Automatic Upmixing of Legacy Audio Content for Metaverse Applications Using a Machine Learning Approach

Supervisor

Damian Murphy

Project Partner

BBC R&D

Project Summary

Immersive and interactive 360-degree media content creation demands new approaches and methods for efficient and effective workflows and that rise to the challenge of a user-centric, rather than author-centric, audiovisual perspective. Existing sound design practice emerges from traditional and established disciplines (e.g. film, TV), and recent research has identified some of the challenges for sound designers in creating content for new immersive media experiences. This includes the time-consuming nature of sound spatialisation, the lack of available spatial sound effects libraries, the integration of legacy stereo content into spatial productions, and the lack of standardisation and quality in the methods and tools used to emulate auditory source distance. This project will seek to address some of these issues by exploiting an existing proof-of-concept machine learning approach to enable the upmixing of legacy 2-channel stereo audio to spatial formats suitable for new and future metaverse experiences.

Project Description

Virtual Production and Metaverse content generation has the potential to extrapolate value from existing databases of digital assets and related content. Sound design for new immersive media experiences is still a relatively new area of practice with less well-defined methods requiring a new and still emerging set of skills and tools [1]. In particular it has been noted that audio practitioners face challenges in repurposing existing 2-channel stereo sound libraries for 360-degree interactive soundfield applications [2]. To this end a novel method of automatic upmixing from 2-channel stereo to 4-channel Ambisonic B-format has been proposed and tested [3]. This method uses deep learning to predict 360-degree time-frequency directional metadata from 2-channel stereo audio, which is subsequently used to extract and remap frequency components of a source signal to a target spherical harmonic representation. Results show that the system can learn and generalise the time/frequency content of sound sources present within the scene but has difficulty generalising to the ambient noise present within the scenes.

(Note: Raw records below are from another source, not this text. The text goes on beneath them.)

Lemma linked_transmit l acked k done rest defer allow now : linked s0 l acked k done rest ->
  linked s0 (perform l (Transmit defer allow now)) acked k done rest.
Proof.
  intros [H1 H2 H3 H4 H5 H6 H7 H8 H9]. cbn [perform]. pose proof (sending_next s0 _ _ _ defer allow now H4) as E.
  destruct (SendBuffer.next_packet (sender l) defer allow now) as [r b]. destruct E as [E1 E2]. split; cbn [sender receiver forward backward accepted delivered with_sender with_receiver]; auto.
  intros position d Hin. destruct r as [p|]; [|auto]. apply elem_of_app in Hin as [Hin|Hin]; [auto|].
  apply list_elem_of_singleton in Hin. injection Hin as -> ->. destruct (E2 p eq_refl) as (Hh & i & Ei & Hc).
  exists i, (data_packet p). split_and!; [exact Ei|apply datagram_decodes, Hh|exact Hc].
Qed.

Lemma linked_arrival l acked k done rest j : linked s0 l acked k done rest -> admissible l (DataArrives j) = true ->
  exists k', linked s0 (perform l (DataArrives j)) acked k' done rest.
Proof.
  intros H Ha. destruct (linked_read _ _ _ _ _ H) as (_ & Er & _). pose proof H as [H1 H2 H3 H4 H5 H6 H7 H8 H9]. cbn [perform].
  cbn [admissible] in Ha. destruct (forward l !! j) as [[position d]|] eqn:Ej; [|eauto].
  destruct (H8 position d (list_elem_of_lookup_2 _ _ _ Ej)) as (i & p & -> & -> & Hc). unfold in_time in Ha. rewrite Er in Ha. apply Z.ltb_lt in Ha.
  destruct (consistent_arrive s0 (accepted l) H1 done rest (receiver l) i p H2 Hc Ha H5) as (C' & Ec & Hst & _).
  destruct (cons_ack _ _ _ _ C') as [k' K']. exists k'.
  assert (Hk : (k <= k')%nat).
  { destruct H6 as (A1 & _ & A3 & _). destruct K' as (B1 & _ & B3 & B4). destruct (Nat.lt_ge_cases k' k) as [Hlt|]; [|assumption].
    pose proof (Hst k' ltac:(lia) (A3 k' Hlt)) as E. rewrite B4 in E by lia. discriminate. }
  split; cbn [sender receiver forward backward accepted delivered with_sender with_receiver]; auto; [lia|]. intros position d' Hin. destruct (H9 _ _ Hin) as (i' & E1 & E2 & E3). exists i'. split_and!; auto. lia.
Qed.

Lemma linked_pop l acked k done rest room : linked s0 l acked k done rest ->
  exists k' done' rest', linked s0 (perform l (ReadMessage room)) acked k' done' rest'.
Proof.
  intros H. pose proof H as [H1 H2 H3 H4 H5 H6 H7 H8 H9]. cbn [perform].
  pose proof (consistent_read s0 (accepted l) H1 done rest (receiver l) room H2 H5) as R.
  destruct (ReceiveBuffer.pop_message (receiver l) (replicate room 0)) as [[r destination] b'].
  destruct R as [[Hne ->]|(x & rest' & -> & He & _ & Ed & Ec & C' & _ & Hk)].
  - rewrite bool_decide_eq_false_2 by assumption. exists k, done, rest. destruct H. split; assumption.
  - rewrite bool_decide_eq_true_2, Ed by assumption. specialize (Hk k H6). destruct Hk as [Hk1 Hk2].
    exists (k - length (frames_of x))%nat, (done ++ [x]), rest'.
    assert (El : (length (frames (done ++ [x])) + (k - length (frames_of x)) = length (frames done) + k)%nat).
    { rewrite frames_app, length_app. unfold frames at 2. cbn. rewrite app_nil_r. lia. }
    split; cbn [sender receiver forward backward accepted delivered with_sender with_receiver]; auto.
    + rewrite H2, <- app_assoc. reflexivity.
    + rewrite H3, fmap_app. reflexivity.
    + rewrite El. exact H7.
    + intros position d Hin. destruct (H9 _ _ Hin) as (i & E1 & E2 & E3). exists i. rewrite El. auto.
Qed.

Lemma linked_acknowledge l acked k done rest : linked s0 l acked k done rest ->
  linked s0 (perform l Acknowledge) acked k done rest.
Proof.
  intros H. destruct (linked_read _ _ _ _ _ H) as (_ & Er & _). pose proof H as [H1 H2 H3 H4 H5 H6 H7 H8 H9]. cbn [perform].
  split; cbn [sender receiver forward backward accepted delivered with_sender with_receiver]; auto. intros position d Hin. apply elem_of_app in Hin as [Hin|Hin]; [auto|].
  apply list_elem_of_singleton in Hin. injection Hin as -> ->. destruct (cons_inv _ _ _ _ H5) as [m I].
  pose proof (core_window _ _ (ReceiveBufferSteps.inv_core _ _ I)) as W. pose proof (win_capacity _ W) as [_ Hcap].
  destruct H6 as (K1 & K2 & _). rewrite K2, (distance_seq_at (receiver l)) by lia. rewrite Er.
  exists (length (frames done) + k)%nat. split_and!; [lia| |lia]. f_equal. unfold seq_at.
  rewrite (cons_first _ _ _ _ H5), !SequenceNumber.advanced_mod, Zplus_mod_idemp_l. f_equal. lia.
Qed.

Lemma linked_retire l acked k done rest j : linked s0 l acked k done rest -> admissible l (AcknowledgementArrives j) = true ->
  exists acked', (acked <= acked')%nat /\ linked s0 (perform l (AcknowledgementArrives j)) acked' k done rest.
Proof.
  intros H Ha. destruct (linked_read _ _ _ _ _ H) as (_ & _ & Es). pose proof H as [H1 H2 H3 H4 H5 H6 H7 H8 H9]. cbn [perform].
  cbn [admissible] in Ha. destruct (backward l !! j) as [[position d]|] eqn:Ej; [|eauto].
  destruct (H9 position d (list_elem_of_lookup_2 _ _ _ Ej)) as (i & -> & -> & Hi). unfold in_time in Ha. rewrite Es in Ha. apply Z.ltb_lt in Ha.
  destruct (acknowledgement_decodes (SequenceNumber.advanced s0 (Z.of_nat i))) as (p & -> & ->); [apply SequenceNumber.advanced_wf|].
  cbn [next_sequence lite_acknowledgement]. exists (Nat.max acked i). split; [lia|].
  pose proof (acknowledged_length s0 done rest (receiver l) k H5 H6) as Hk.
  assert (Hl : (i <= length (frames (accepted l)))%nat) by (rewrite H2, frames_app, length_app; lia).
  split; cbn [sender receiver forward backward accepted delivered with_sender with_receiver]; auto; [|lia]. apply sending_acknowledge; [exact H4|exact Hl|lia].
Qed.

Lemma linked_start l : fresh s0 l -> linked s0 l 0 0 [] [].
Proof.
  intros (Hs & (n & max & arena & Ha & Hm) & (cap & arena' & Ha' & Hm') & Ef & Eb & Ec & Ed).
  pose proof (start_consistent s0 [] cap arena' (receiver l) Hs Ha' Hm') as [_ _ C _]. cbn [fst] in C.
  pose proof (send_make_inv s0 n max arena (sender l) Hs Ha Hm) as I. destruct (cons_ack _ _ _ _ C) as [k K].
  pose proof (acknowledged_length _ _ _ _ _ C K) as Hk. assert (k = 0%nat) as -> by (cbn in Hk; lia).
  split; rewrite ?Ef, ?Eb, ?Ec, ?Ed; auto.
  - assert (Hi : exists pool, sender l = SendBuffer.initial s0 n max pool).
    { revert Hm. unfold SendBuffer.make, SendBuffer.checked_send_capacity. destruct (_ || _); [discriminate|].
      destruct (PayloadPool.make n arena) as [pool|]; [|discriminate]. intros [= <-]. eauto. }
    destruct Hi as [pool E]. split; [eauto|..]; rewrite ?E; cbn.
    + rewrite SequenceNumber.advanced_mod, Z.add_0_r. symmetry. apply Z.mod_small. exact Hs.
    + reflexivity.
    + reflexivity.
    + intros o s Ho. discriminate.
  - intros position d Hin. apply not_elem_of_nil in Hin. contradiction.
  - intros position d Hin. apply not_elem_of_nil in Hin. contradiction.
Qed.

This research was co-created and conducted in partnership with BBC R&D, and now that a proof-of-concept machine-learning architecture has been developed, there is considerable further work to refine this approach, test its capabilities under a range of different input and output parameters (for instance, currently it works based on only one 2-channel stereo microphone configuration although other configurations were obtained as part of the baseline training data capture), audition the results with panels of listeners, and consider how this methodology might be integrated into future sound design workflows. One aim for this work would be the re-authoring of the original BBC Sound Effects Recordings suitable for future immersive formats. This in turn leads to associated research into the relevant ethical, procedural, and legal issues, not limited to copyright, IPR, GDPR, and data protection, of reusing such historical content.

Student Skills Requirements

The project will consider both research and development, as well as practice-based approaches, and user studies as needed. The successful applicant should have a strong interest in sound, music and immersive audio technology, an understanding of the application of machine learning in audio related tasks and good programming skills. This project is highly multi-disciplinary in its nature and we welcome applicants from a broad range of core research backgrounds and interests, extending from audio signal processing and machine learning to user experience design, human-computer interaction, as well as relevant creative practice. Suitable candidates must have (or expect to obtain) a minimum of a UK upper second-class honours degree (2.1) or equivalent in Computer Science, Electronic Engineering, Music Technology or a related subject. Prior research or industry experience would also be an advantage.

References

[1] Popp, C., Murphy, D.T., “Creating Audio Object-Focused Acoustic Environments for Room-Scale Virtual Reality”, Applied Sciences, 12(14), 7306, 2022. DOI: https://doi.org/10.3390/app12147306

[2] Turner, D., Pike, C., Baume, C., and Murphy, D.T., “Spatial Audio Production for Immersive Media Experiences: Perspectives on Practice-led Approaches to Designing Immersive Media Content”, The Soundtrack, 13(1), pp. 73-94, 2022. DOI: https://doi.org/10.1386/ts_00017_1

[3] Turner, D., “An Investigation into the Application of Machine Learning to Spatial Audio for Immersive Media”, PhD Thesis, University of York, 2023.

How to apply

Please go to the School of Physics Engineering, and Technology website and apply for a PhD in Music Technology. When applying please select ‘CDT in Sound Interactions in the Metaverse’ as your source of funding. You do not need to provide a research proposal, just enter the name of the project you are applying for.